Activity: Scan the records below for the line with "<[d := ld]> L !! s'" and the line with "intros [F1 F2". Repeat those two lines and every line between them exactly, and nothing else.

Records to process:
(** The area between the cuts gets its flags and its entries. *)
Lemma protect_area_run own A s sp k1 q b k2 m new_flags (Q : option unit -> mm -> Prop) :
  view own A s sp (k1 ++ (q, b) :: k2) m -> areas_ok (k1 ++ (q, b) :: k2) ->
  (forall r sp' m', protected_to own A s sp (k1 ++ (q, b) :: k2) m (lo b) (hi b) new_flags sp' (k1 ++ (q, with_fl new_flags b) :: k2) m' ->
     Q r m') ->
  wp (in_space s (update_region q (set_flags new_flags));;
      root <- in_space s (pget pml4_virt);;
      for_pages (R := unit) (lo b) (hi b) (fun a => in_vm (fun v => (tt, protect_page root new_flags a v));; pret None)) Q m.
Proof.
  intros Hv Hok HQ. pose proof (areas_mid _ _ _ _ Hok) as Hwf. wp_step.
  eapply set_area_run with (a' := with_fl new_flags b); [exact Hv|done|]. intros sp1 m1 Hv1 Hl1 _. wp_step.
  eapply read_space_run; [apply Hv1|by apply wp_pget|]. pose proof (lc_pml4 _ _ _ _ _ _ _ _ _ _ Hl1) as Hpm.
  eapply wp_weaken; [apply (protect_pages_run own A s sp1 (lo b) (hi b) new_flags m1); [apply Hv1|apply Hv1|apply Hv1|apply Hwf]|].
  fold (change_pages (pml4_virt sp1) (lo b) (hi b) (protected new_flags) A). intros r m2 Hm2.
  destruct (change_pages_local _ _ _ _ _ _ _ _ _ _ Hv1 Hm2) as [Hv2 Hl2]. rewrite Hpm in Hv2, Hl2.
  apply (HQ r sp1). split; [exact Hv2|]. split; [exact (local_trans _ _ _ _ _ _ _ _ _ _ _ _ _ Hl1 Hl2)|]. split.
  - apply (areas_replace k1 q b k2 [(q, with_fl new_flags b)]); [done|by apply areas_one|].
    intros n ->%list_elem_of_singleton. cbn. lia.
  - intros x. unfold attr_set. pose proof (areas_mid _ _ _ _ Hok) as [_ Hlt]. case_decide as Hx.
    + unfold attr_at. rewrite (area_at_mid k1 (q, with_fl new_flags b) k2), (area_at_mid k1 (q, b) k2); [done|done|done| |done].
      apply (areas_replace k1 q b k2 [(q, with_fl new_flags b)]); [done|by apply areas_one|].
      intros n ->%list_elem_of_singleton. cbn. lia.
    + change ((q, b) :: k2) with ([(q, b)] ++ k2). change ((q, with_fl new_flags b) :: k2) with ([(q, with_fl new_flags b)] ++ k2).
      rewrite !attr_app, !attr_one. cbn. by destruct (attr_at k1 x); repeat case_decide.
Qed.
* * *
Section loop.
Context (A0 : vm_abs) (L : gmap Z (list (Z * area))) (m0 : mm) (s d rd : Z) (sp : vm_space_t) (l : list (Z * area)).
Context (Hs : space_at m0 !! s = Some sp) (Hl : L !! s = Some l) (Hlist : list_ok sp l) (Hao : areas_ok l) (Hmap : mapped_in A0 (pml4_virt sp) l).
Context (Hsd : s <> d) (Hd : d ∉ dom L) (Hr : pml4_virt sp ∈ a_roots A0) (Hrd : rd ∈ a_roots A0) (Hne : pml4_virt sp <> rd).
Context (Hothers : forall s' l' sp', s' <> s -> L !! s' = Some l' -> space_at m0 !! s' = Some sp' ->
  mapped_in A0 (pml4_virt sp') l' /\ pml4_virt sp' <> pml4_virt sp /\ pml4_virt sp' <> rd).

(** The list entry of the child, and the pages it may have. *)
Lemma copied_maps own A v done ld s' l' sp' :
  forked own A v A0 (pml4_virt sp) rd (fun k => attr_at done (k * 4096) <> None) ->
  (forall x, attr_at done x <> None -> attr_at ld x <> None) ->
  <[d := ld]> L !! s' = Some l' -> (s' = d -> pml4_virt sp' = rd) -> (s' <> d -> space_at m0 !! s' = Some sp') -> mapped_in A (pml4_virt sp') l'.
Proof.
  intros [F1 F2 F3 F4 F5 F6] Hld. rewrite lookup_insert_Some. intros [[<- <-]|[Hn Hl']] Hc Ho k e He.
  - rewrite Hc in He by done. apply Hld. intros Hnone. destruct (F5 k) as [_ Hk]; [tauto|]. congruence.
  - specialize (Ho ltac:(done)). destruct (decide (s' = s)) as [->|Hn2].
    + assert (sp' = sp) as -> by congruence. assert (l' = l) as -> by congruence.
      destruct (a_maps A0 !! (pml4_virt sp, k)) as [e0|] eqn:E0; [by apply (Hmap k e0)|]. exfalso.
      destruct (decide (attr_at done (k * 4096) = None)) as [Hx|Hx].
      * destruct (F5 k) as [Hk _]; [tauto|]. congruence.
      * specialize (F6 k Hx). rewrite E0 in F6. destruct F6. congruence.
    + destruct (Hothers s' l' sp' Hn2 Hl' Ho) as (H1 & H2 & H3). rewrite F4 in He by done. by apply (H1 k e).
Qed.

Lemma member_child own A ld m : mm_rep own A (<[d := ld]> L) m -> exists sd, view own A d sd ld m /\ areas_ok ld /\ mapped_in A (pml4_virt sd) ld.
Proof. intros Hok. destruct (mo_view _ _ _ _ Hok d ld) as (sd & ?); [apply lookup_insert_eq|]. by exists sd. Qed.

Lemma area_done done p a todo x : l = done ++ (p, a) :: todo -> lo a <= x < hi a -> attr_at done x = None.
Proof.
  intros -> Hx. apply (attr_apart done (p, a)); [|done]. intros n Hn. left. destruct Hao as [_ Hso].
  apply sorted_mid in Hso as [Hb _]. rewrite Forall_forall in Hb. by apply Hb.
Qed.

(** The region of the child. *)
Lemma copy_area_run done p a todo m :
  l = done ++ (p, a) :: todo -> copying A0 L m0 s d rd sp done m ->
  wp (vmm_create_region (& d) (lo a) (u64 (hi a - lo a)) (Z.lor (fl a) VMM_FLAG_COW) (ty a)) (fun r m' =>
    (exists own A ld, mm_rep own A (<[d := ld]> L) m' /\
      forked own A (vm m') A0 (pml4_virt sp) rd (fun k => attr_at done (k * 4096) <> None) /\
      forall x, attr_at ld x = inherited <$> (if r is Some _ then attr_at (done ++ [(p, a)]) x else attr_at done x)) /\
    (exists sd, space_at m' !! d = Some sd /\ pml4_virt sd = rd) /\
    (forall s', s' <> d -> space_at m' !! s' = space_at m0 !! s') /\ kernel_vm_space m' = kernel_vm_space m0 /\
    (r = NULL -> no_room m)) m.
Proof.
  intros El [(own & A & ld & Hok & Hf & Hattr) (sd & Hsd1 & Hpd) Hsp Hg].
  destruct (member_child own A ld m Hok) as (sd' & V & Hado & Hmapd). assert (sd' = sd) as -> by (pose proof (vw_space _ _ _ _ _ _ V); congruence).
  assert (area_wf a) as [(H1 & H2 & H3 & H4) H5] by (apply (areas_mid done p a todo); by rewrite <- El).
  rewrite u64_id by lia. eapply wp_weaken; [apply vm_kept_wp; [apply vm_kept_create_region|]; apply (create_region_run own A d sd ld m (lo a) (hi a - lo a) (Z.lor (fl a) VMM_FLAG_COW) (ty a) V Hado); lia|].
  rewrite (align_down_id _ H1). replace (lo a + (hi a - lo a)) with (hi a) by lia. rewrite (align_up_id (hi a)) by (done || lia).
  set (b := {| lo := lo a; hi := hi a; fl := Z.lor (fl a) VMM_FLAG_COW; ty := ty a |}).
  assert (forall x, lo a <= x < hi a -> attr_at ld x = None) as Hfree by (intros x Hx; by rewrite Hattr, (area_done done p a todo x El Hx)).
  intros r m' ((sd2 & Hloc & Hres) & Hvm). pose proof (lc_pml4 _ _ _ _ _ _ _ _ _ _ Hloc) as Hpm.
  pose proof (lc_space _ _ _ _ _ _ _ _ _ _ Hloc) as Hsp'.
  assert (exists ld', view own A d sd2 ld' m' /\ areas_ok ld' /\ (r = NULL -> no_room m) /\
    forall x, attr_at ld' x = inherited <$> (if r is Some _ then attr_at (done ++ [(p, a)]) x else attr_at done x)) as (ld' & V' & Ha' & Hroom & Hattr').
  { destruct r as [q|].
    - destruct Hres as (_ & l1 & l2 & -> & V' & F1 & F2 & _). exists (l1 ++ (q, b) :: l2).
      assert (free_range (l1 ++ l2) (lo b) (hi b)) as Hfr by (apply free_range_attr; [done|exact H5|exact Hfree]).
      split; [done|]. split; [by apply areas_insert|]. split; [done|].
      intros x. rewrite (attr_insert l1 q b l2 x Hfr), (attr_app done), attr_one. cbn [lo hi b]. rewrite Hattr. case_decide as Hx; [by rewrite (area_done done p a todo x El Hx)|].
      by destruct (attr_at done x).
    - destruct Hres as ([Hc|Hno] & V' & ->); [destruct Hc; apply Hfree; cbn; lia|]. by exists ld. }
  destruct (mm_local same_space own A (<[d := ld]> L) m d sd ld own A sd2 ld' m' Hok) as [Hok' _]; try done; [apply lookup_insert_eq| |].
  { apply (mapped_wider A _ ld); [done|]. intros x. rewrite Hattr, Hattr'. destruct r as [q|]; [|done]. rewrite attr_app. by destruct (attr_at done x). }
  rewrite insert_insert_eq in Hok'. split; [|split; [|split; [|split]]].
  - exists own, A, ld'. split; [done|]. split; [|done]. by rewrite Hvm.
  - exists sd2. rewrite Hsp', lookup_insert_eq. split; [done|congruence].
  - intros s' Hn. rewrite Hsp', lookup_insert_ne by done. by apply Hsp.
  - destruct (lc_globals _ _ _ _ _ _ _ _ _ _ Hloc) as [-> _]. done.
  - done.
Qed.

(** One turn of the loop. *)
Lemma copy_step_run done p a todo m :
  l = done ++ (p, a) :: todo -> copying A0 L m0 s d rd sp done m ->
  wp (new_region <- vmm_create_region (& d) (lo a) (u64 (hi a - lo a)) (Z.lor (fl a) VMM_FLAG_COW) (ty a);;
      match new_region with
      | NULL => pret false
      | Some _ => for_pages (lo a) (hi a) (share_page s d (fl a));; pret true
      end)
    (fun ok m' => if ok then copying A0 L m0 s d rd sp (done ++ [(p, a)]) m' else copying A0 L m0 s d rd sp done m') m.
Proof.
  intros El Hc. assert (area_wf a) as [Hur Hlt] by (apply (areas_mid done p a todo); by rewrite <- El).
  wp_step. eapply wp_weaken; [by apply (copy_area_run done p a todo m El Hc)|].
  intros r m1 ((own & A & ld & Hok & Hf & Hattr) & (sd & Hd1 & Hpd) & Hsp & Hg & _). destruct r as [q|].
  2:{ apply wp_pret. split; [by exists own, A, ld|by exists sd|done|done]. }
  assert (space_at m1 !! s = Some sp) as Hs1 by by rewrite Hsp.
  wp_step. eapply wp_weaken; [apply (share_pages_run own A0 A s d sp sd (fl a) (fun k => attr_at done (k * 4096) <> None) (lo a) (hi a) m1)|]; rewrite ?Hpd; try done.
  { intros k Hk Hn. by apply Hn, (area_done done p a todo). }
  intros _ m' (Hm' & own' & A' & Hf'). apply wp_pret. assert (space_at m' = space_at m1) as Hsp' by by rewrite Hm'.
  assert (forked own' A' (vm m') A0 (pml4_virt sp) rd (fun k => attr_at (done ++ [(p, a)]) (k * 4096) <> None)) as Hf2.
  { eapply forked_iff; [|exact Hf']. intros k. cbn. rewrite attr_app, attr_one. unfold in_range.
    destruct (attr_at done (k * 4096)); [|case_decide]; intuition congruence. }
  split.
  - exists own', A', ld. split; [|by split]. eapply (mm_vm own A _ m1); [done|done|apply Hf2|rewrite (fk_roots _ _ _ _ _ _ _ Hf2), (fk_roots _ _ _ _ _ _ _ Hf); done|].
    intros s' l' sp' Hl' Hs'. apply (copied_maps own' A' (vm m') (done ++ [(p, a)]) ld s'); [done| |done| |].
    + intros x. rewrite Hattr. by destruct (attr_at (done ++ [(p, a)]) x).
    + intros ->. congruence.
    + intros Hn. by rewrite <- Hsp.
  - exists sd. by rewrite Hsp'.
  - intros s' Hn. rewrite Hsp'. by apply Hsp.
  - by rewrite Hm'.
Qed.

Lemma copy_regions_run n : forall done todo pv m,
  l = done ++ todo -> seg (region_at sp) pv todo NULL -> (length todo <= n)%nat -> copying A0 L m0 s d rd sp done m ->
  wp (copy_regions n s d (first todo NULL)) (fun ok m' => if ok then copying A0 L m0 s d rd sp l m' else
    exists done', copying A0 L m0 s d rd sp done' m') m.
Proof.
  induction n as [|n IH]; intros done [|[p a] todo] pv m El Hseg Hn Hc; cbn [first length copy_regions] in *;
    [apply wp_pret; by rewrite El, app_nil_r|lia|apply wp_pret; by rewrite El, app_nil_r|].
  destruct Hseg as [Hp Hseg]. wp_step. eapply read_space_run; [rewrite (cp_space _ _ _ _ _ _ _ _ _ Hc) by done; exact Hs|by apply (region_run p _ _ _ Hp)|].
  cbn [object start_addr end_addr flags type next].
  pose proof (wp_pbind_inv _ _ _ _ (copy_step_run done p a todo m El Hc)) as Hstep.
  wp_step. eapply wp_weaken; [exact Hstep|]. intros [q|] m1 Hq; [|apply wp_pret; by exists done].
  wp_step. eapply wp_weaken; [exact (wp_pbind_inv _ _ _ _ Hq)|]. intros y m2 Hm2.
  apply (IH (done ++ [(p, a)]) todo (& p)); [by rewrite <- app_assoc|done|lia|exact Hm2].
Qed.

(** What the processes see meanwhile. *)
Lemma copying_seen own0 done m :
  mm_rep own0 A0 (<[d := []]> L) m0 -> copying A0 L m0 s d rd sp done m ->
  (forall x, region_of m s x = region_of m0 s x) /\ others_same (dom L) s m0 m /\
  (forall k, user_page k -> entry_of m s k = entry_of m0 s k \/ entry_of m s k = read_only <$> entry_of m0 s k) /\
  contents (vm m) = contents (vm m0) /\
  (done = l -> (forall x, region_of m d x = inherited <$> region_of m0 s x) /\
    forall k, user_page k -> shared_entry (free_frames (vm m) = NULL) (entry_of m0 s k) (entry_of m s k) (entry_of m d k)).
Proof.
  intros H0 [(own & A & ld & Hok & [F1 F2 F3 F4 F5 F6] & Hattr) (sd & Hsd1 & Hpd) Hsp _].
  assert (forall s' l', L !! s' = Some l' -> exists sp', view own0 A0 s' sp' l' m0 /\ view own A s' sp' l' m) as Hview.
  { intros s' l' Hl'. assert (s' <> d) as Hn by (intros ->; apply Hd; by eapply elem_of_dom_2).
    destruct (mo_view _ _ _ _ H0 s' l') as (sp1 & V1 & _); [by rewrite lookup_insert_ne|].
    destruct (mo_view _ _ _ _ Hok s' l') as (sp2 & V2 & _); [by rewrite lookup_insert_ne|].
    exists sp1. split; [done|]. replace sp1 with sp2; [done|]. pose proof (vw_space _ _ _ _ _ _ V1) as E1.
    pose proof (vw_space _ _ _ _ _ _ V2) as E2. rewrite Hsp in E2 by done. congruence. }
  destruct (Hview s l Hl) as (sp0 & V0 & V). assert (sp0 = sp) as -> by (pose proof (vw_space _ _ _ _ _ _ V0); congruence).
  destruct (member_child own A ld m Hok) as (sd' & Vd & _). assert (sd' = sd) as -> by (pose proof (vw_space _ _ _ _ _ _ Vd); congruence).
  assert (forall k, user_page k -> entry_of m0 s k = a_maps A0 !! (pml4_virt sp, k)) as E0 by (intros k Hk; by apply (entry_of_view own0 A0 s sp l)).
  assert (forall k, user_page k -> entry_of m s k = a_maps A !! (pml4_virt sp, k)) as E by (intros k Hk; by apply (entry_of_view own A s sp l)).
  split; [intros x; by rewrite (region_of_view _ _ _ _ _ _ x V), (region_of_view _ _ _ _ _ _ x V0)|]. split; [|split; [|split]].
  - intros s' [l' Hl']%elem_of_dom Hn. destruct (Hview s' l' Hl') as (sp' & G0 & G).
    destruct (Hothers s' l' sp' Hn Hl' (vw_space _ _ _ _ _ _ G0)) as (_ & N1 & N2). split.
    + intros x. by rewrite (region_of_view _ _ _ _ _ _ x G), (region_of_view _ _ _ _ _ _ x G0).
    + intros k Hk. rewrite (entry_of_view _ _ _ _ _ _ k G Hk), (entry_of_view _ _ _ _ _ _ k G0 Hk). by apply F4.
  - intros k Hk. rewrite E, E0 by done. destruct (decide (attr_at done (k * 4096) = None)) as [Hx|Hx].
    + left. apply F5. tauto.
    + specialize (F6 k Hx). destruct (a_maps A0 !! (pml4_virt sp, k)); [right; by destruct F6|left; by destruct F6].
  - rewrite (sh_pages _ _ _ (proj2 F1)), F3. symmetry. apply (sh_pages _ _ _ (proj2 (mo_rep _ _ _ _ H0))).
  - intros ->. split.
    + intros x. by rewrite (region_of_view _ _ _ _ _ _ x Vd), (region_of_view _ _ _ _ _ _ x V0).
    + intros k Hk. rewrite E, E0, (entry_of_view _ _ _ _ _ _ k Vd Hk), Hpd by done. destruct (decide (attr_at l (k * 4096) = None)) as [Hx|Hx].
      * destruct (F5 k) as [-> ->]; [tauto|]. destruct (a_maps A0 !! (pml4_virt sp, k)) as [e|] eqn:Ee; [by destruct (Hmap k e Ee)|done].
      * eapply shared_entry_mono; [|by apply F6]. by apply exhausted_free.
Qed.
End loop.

Response area:
  <[d := ld]> L !! s' = Some l' -> (s' = d -> pml4_virt sp' = rd) -> (s' <> d -> space_at m0 !! s' = Some sp') -> mapped_in A (pml4_virt sp') l'.
Proof.
  intros [F1 F2 F3 F4 F5 F6] Hld. rewrite lookup_insert_Some. intros [[<- <-]|[Hn Hl']] Hc Ho k e He.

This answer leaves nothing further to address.